More consumers are stuck at home during the recent surge of the coronavirus pandemic. And ecommerce platform provider Shopify is betting the extra time on their hands will prompt some consumers to stop procrastinating and follow that business dream they have long talked about. To capitalize on this, Shopify this week launched Gift A Business to encourage consumers to buy an ecommerce site for friends or family this holiday season.

The “businesses” are ecommerce sites, which sell on Exchange, Shopify’s marketplace where consumers can buy and sell Shopify stores. The sites start at $50. The Exchange marketplace lists more than 10,000 stores in various niches, such as fashion, beauty, art, home decor, automotive and technology, a Shopify spokeswoman says. Shopify launched Exchange in 2017. Shopify won’t disclose how many stores are bought and sold on Exchange in an average month, but the Gift a Business promotion is an extension of  the already active Exchange marketplace.

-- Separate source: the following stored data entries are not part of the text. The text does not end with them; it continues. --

(** *** What holds of the slots of well-formed days *)

Lemma get_available_slots_walk fuel date d st target busy slots :
  strptime_date date = Some target ->
  collect_day_events target (get_calendar_events st) [] = Return busy ->
  get_available_slots fuel date d st = Return slots ->
  Py.timedelta_minutes d = Some (d * Py.US_PER_MINUTE)
  /\ walk fuel d (Py.combine_hour target 9) (Py.combine_hour target 17)
          (sort_by_start busy) = Return slots.
Proof.
  intros Hd Hc; rewrite (get_available_slots_parsed _ _ _ _ _ Hd), Hc;
    cbn [bind]; intros H; split; [|exact H].
  unfold walk, Py.timedelta_minutes in *.
  destruct (Py.timedelta_in_range _); [reflexivity|discriminate].
Qed.

(** Every returned slot lies in one of the gaps of the sorted busy
    intervals, for any duration that is not negative. *)
Lemma slots_lie_in_gaps fuel date d st target busy slots :
  0 <= d ->
  strptime_date date = Some target ->
  collect_day_events target (get_calendar_events st) [] = Return busy ->
  get_available_slots fuel date d st = Return slots ->
  exists starts,
    slots = map (slot_at (d * Py.US_PER_MINUTE)) starts
    /\ Forall (fun t =>
                 Exists (in_gap (d * Py.US_PER_MINUTE) t)
                        (gaps (Py.combine_hour target 9) (Py.combine_hour target 17)
                              (sort_by_start busy))) starts.
Proof.
  intros Hd Hdate Hc H.
  destruct (get_available_slots_walk _ _ _ _ _ _ _ Hdate Hc H) as [Htd Hw].
  eapply walk_in_gaps; [|exact Htd|exact Hw].
  unfold Py.US_PER_MINUTE; lia.
Qed.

“This is an idea we’ve thought about for years,” the spokeswoman says. “We know that family plays a big role in the success of an aspiring entrepreneur, and so we wanted to help close the gap by encouraging parents, spouses, siblings or even friends to show support for someone’s entrepreneurial dream.”

Gift recipients will receive a Shopify starter pack for entrepreneurs, a business certificate, a subscription credit to help with Shopify fees to maintain their stores and five e-books about entrepreneurship.

Stores listed on Exchange are premade. Either a professional developer created the store or a merchant decided to sell their store. Each store comes with products pre-loaded, images and a complete website. The stores for sale that are a part of Gift a Business range in price from $50 to $250.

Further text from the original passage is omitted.